Inter-individual variability and temporal scaling in the aging transcriptome

  1. Martin, Olivier
Dirigida por:
  1. Nicholas Edward Stroustrup Director/a

Universidad de defensa: Universitat Pompeu Fabra

Fecha de defensa: 05 de abril de 2022

Tribunal:
  1. Jordi García-Ojalvo Presidente/a
  2. Marta Artal-Sanz Secretaria
  3. Javier Apfeld Vocal

Tipo: Tesis

Teseo: 707217 DIALNET lock_openTDX editor

Resumen

Thanks to extensive research efforts, our understanding of the physiological mechanisms underlying aging has immensely progressed. Recently, omics technologies have enabled the genome-wide study of age-related changes. Nevertheless, omics analyses often overlook the stochastic, dynamic, and complex nature of aging. Consequently, untangling cause-effect relationships has proven challenging. In this thesis, we analyze the effect of aging on the transcriptome in Caenorhabditis elegans, studying gene expression changes as they vary and covary between individuals, over time, and in response to multiple lifespan-modulating interventions. First, we developed a single individual RNA-seq protocol that allows us to measure inter-individual transcriptomic variability. We found that inter-individual differences in tissue size are the main contributor to inter-individual transcriptomic variability. After accounting for these differences, we utilized inter-individual covariability to reconstruct a gene co-expression network. This network allowed us to identify functional communities altered by insulin/IGF-1 signaling. Second, we used an auxin-inducible degron system to compare the temporal dynamics of aging and gene expression across nine differentially aging populations. We collected time-resolved transcriptomic measurements and found that only five percent of transcriptomic trajectories are temporally rescaled in the same way as lifespan.
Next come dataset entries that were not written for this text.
(* ===== verification/Text.v ===== *)
(** * Texts

    A text is the list of its characters as bytes. The functions of the C and
    C++ libraries the sources use on texts, the decimal number a stream prints,
    and the order of [std::string]. *)

From Stdlib Require Import String Ascii.
From S2P Require Import Prelude.
Open Scope Z_scope.

Definition chars (s : string) : list Z := (fun c => Z.of_nat (nat_of_ascii c)) <$> list_ascii_of_string s.

(** ** Searching *)

Fixpoint starts (pat l : list Z) : bool :=
  match pat, l with
  | [], _ => true
  | y :: pat, x :: l => (x =? y) && starts pat l
  | _, [] => false
  end.

(** [string::find]. *)
Fixpoint find_at (pat l : list Z) (pos : Z) : option Z :=
  if starts pat l then Some pos
  else match l with [] => None | _ :: l => find_at pat l (pos + 1) end.
Definition find (pat l : list Z) : option Z := find_at pat l 0.

(** What is before the first [c] and behind it ([strsep], or [find] of a
    character). *)
Fixpoint split_at (c : Z) (s : list Z) : option (list Z * list Z) :=
  match s with
  | [] => None
  | x :: s => if x =? c then Some ([], s) else '(a, b) ← split_at c s; Some (x :: a, b)
  end.

(** ** Numbers *)

Definition is_space (c : Z) : bool := (c =? 32) || ((9 <=? c) && (c <=? 13)).
Definition is_digit (c : Z) : bool := (48 <=? c) && (c <=? 57).

Fixpoint skip_space (l : list Z) : list Z :=
  match l with c :: l' => if is_space c then skip_space l' else l | [] => [] end.
Fixpoint digits (l : list Z) (acc : Z) : Z :=
  match l with
  | c :: l => if is_digit c then digits l (10 * acc + (c - 48)) else acc
  | [] => acc
  end.

(** [atoi]: [strtol] on 64 bits, cut to 32; the bits of an [int]. *)
Definition atoi (l : list Z) : Z :=
  match skip_space l with
  | [] => 0
  | c :: l' =>
    if c =? 45 then u32 (Z.max (- 2 ^ 63) (- digits l' 0))
    else u32 (Z.min (2 ^ 63 - 1) (digits (if c =? 43 then l' else c :: l') 0))
  end.

(** The decimal digits of a number of at most [fuel] digits; 20 are enough for
    64 bits. *)
Fixpoint decimal_go (fuel : nat) (n : Z) : list Z :=
  match fuel with
  | O => []
  | S fuel => (if n <? 10 then [] else decimal_go fuel (n / 10)) ++ [48 + n mod 10]
  end.
Definition decimal (n : Z) : list Z := decimal_go 20 n.

(** ** The order of texts *)

Fixpoint str_cmp (a b : list Z) : comparison :=
  match a, b with
  | [], [] => Eq
  | [], _ => Lt
  | _, [] => Gt
  | x :: a, y :: b => match x ?= y with Eq => str_cmp a b | c => c end
  end.
Definition str_lt (a b : list Z) : Prop := str_cmp a b = Lt.

Lemma str_cmp_refl a : str_cmp a a = Eq.
Proof. induction a; cbn; [done|]. by rewrite Z.compare_refl. Qed.

Lemma str_cmp_eq a b : str_cmp a b = Eq <-> a = b.
Proof.
  split; [|intros ->; apply str_cmp_refl]. revert b.
  induction a as [|x a IH]; intros [|y b]; cbn; [done..|].
  destruct (Z.compare_spec x y); try done. subst. intros H. by rewrite (IH b).
Qed.

Lemma str_cmp_antisym a b : str_cmp b a = CompOpp (str_cmp a b).
Proof.
  revert b. induction a as [|x a IH]; intros [|y b]; cbn; [done..|].
  rewrite (Z.compare_antisym x y). destruct (Z.compare_spec x y); cbn; auto.
Qed.

Lemma str_lt_trans a b c : str_lt a b -> str_lt b c -> str_lt a c.
Proof.
  unfold str_lt. revert b c. induction a as [|x a IH]; intros [|y b] [|z c]; cbn; try done.
  destruct (Z.compare_spec x y), (Z.compare_spec y z), (Z.compare_spec x z);
    subst; try done; try lia. apply IH.
Qed.
#[export] Instance str_lt_transitive : Transitive str_lt.
Proof. intros a b c. apply str_lt_trans. Qed.

Lemma str_cmp_Gt a b : str_cmp a b = Gt <-> str_lt b a.
Proof. unfold str_lt. rewrite (str_cmp_antisym a b). by destruct (str_cmp a b). Qed.

(** ** Facts *)

Lemma split_at_app c s rest : Forall (fun x => x <> c) s -> split_at c (s ++ c :: rest) = Some (s, rest).
Proof.
  induction 1 as [|x s Hx _ IH]; cbn; [by rewrite Z.eqb_refl|].
  rewrite (proj2 (Z.eqb_neq x c)), IH by done. done.
Qed.

Lemma split_at_none c s : Forall (fun x => x <> c) s -> split_at c s = None.
Proof. induction 1 as [|x s Hx _ IH]; cbn; [done|]. by rewrite (proj2 (Z.eqb_neq x c)), IH by done. Qed.

Definition all_digits (s : list Z) : Prop := Forall (fun c => is_digit c = true) s.

Lemma digits_app s c : all_digits s -> is_digit c = true -> forall v, digits (s ++ [c]) v = 10 * digits s v + (c - 48).
Proof.
  intros Hs Hc. induction Hs as [|x s Hx _ IH]; intros v; cbn; [by rewrite Hc|]. by rewrite Hx, IH.
Qed.

Lemma digits_stop s c rest : all_digits s -> is_digit c = false -> forall v, digits (s ++ c :: rest) v = digits s v.
Proof. intros Hs Hc. induction Hs as [|x s Hx _ IH]; intros v; cbn; [by rewrite Hc|]. by rewrite Hx. Qed.

Lemma is_digit_mod n : is_digit (48 + n mod 10) = true.
Proof. unfold is_digit. lia. Qed.

Lemma decimal_go_ok fuel n : (0 < fuel)%nat -> 0 <= n < 10 ^ Z.of_nat fuel ->
  all_digits (decimal_go fuel n) /\ decimal_go fuel n <> [] /\ digits (decimal_go fuel n) 0 = n.
Proof.
  revert n. induction fuel as [|fuel IH]; intros n Hf Hn; [lia|]. cbn [decimal_go].
  rewrite Nat2Z.inj_succ, Z.pow_succ_r in Hn by lia.
  destruct (Z.ltb_spec n 10).
  - cbn [app]. split; [|split; [done|]].
    + constructor; [apply is_digit_mod|constructor].
    + cbn [digits]. rewrite is_digit_mod. lia.
  - destruct fuel as [|fuel]; [cbn in Hn; lia|].
    destruct (IH (n / 10)) as (H1 & H2 & H3); [lia| |].
    { split; [lia|]. apply Z.div_lt_upper_bound; lia. }
    split; [|split].
    + apply Forall_app_2; [done|]. constructor; [apply is_digit_mod|constructor].
    + by destruct (decimal_go (S fuel) (n / 10)).
    + rewrite digits_app, H3 by (done || apply is_digit_mod). lia.
Qed.

Lemma decimal_ok n : fits 64 n -> all_digits (decimal n) /\ decimal n <> [] /\ digits (decimal n) 0 = n.
Proof. intros [H1 H2]. apply decimal_go_ok; [lia|]. change (10 ^ Z.of_nat 20) with 100000000000000000000. lia. Qed.

Definition stops (rest : list Z) : Prop := match rest with [] => True | c :: _ => is_digit c = false end.

(** What is printed is read back, in front of anything but a digit. *)
Lemma atoi_decimal n rest : fits 32 n -> stops rest -> atoi (decimal n ++ rest) = n.
Proof.
  intros Hn Hr. destruct (decimal_ok n) as (Hd & Hne & Hv); [eapply fits_mono; [exact Hn|lia]|].
  assert (digits (decimal n ++ rest) 0 = n) as Hdig.
  { destruct rest; [by rewrite app_nil_r|]. by rewrite digits_stop. }
  unfold atoi. destruct (decimal n) as [|c s]; [done|]. apply Forall_cons in Hd as [Hc _].
  cbn [app skip_space]. assert (is_space c = false) as -> by (unfold is_digit, is_space in *; lia).
  assert ((c =? 45) = false /\ (c =? 43) = false) as [-> ->] by (unfold is_digit in Hc; lia).
  change (c :: s ++ rest) with ((c :: s) ++ rest). rewrite Hdig. unfold fits in Hn.
  rewrite Z.min_r by lia. by apply wrap_small.
Qed.

Lemma digits_not c s : is_digit c = false -> all_digits s -> Forall (fun x => x <> c) s.
Proof. intros Hc Hs. eapply Forall_impl; [exact Hs|]. cbn. congruence. Qed.

Lemma decimal_not c n : is_digit c = false -> fits 64 n -> Forall (fun x => x <> c) (decimal n).
Proof. intros Hc Hn. by apply digits_not, decimal_ok. Qed.
Definition InsertFrame (ts : Z) (this : CRtpFrameOrganizer)
    : option RTP_FRAME_INFO_S * CRtpFrameOrganizer :=
  match m_RtpFrameFreeList this with
  | [] => (None, this)
  | f :: free =>
    let f := {| fi_timestamp := ts; fi_bMarker := false;
                PacketQueue := PacketQueue f |} in
    (Some f,
     with_maps (match m_RtpFrameMap this !! ts with
                | Some _ => m_RtpFrameMap this      (* map::insert keeps the old *)
                | None => <[ts := f]> (m_RtpFrameMap this)
                end) free this)
  end.

Definition small_step (small : option RTP_FRAME_INFO_S) (cur : RTP_FRAME_INFO_S)
    : option RTP_FRAME_INFO_S :=
  match small with
  | None => Some cur
  | Some s => if fi_timestamp cur <? fi_timestamp s then Some cur else Some s
  end.

Definition GetSmallFrame (this : CRtpFrameOrganizer) : option RTP_FRAME_INFO_S :=
  fold_left small_step (in_order (m_RtpFrameMap this)) None.

Definition releaseRtpPacket (f : option RTP_FRAME_INFO_S) (this : CRtpFrameOrganizer)
    : CRtpFrameOrganizer * list event :=
  match f with
  | None => (this, [])
  | Some f =>
    match m_RtpFrameMap this !! fi_timestamp f with
    | None => (this, [])
    | Some _ =>
      (with_maps (delete (fi_timestamp f) (m_RtpFrameMap this))
         (m_RtpFrameFreeList this ++
            [{| fi_timestamp := fi_timestamp f; fi_bMarker := fi_bMarker f;
                PacketQueue := [] |}]) this,
       free_queue (PacketQueue f))
    end
  end.

(** The loop of [checkFrame]: [usSeq] is a [uint16_t]. *)
Fixpoint no_gap (seq : Z) (q : list RTP_PACK_INFO_S) : bool :=
  match q with
  | [] => true
  | p :: q => (seq =? usSeq p) && no_gap (u16 (seq + 1)) q
  end.

Definition handleFinishedFrame (f : RTP_FRAME_INFO_S) (this : CRtpFrameOrganizer)
    : list event :=
  match PacketQueue f with
  | [] => []
  | _ => if m_pRtpFrameHandler this then [EvFrame (pRtpMsgBlock <$> PacketQueue f)]
         else []
  end.

Definition checkFrame (this : CRtpFrameOrganizer) : CRtpFrameOrganizer * list event :=
  match GetSmallFrame this with
  | None => (this, [])
  | Some f =>
    match PacketQueue f with
    | [] => (this, [])
    | first :: _ =>
      if negb (fi_bMarker f) then (this, [])
      else if negb (no_gap (usSeq first) (PacketQueue f)) then (this, [])
      else
        let ev := handleFinishedFrame f this in
        let '(this, ev') := releaseRtpPacket (Some f) this in
        (this, ev ++ ev')
    end
  end.

(** [insertRtpPacket] from line 85: the packet is parsed, [info] describes it. *)
Definition insert_info (info : RTP_PACK_INFO_S) (this : CRtpFrameOrganizer)
    : option (SVS_RET_CODE * CRtpFrameOrganizer * list event) :=
  let '(frame, this) :=
    match m_RtpFrameMap this !! unTimestamp info with
    | Some f => (Some f, this)
    | None => InsertFrame (unTimestamp info) this
    end in
  match frame with
  | None =>
    let '(this, ev) := releaseRtpPacket (GetSmallFrame this) this in
    Some (RET_FAIL, this, EvFree (pRtpMsgBlock info) :: ev)
  | Some f =>
    let mark := if fi_bMarker f then true else bMarker info in
    '(r, q) ← insert_packet (PacketQueue f) info;
    let f := {| fi_timestamp := fi_timestamp f; fi_bMarker := mark;
                PacketQueue := q |} in
    let this := with_maps (<[unTimestamp info := f]> (m_RtpFrameMap this))
                  (m_RtpFrameFreeList this) this in
    if decide (r ≠ RET_OK)
    then Some (RET_FAIL, this, [EvFree (pRtpMsgBlock info)])
    else let '(this, ev) := checkFrame this in Some (RET_OK, this, ev)
  end.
Third, we collaborated with a laboratory working on prohibitin, a mitochondrial protein that can extend or shorten lifespan depending on the context. We found coordinated changes in gene expression across multiple metabolically compromised strains that may explain context-dependent effects. To conclude, we present novel ways to relate lifespan and transcriptomic changes, thus providing insight on how lifespan-modulating interventions ultimately impact aging.